> **WHAT YOU HAVE TO DO**:
How do the lines below between the ones holding "- [string |" and "Web API call", inclusive, read? Give them again exactly, with no other lines.

> **DATA**:
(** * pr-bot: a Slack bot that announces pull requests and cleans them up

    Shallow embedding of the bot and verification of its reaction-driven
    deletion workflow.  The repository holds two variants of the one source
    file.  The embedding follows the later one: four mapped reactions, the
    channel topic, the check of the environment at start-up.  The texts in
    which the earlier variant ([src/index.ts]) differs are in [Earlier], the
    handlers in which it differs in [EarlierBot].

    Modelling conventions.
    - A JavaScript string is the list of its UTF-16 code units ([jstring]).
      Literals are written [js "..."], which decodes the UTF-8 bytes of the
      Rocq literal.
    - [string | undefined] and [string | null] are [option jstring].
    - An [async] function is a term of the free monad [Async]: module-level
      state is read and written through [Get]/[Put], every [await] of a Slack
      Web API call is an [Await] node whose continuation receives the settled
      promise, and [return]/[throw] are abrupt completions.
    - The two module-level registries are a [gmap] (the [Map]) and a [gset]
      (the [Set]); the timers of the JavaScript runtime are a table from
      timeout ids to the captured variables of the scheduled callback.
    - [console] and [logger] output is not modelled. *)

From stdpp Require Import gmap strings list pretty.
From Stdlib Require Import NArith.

> **SOLUTION TO THE PROBLEM**:
    - [string | undefined] and [string | null] are [option jstring].
    - An [async] function is a term of the free monad [Async]: module-level
      state is read and written through [Get]/[Put], every [await] of a Slack
      Web API call is an [Await] node whose continuation receives the settled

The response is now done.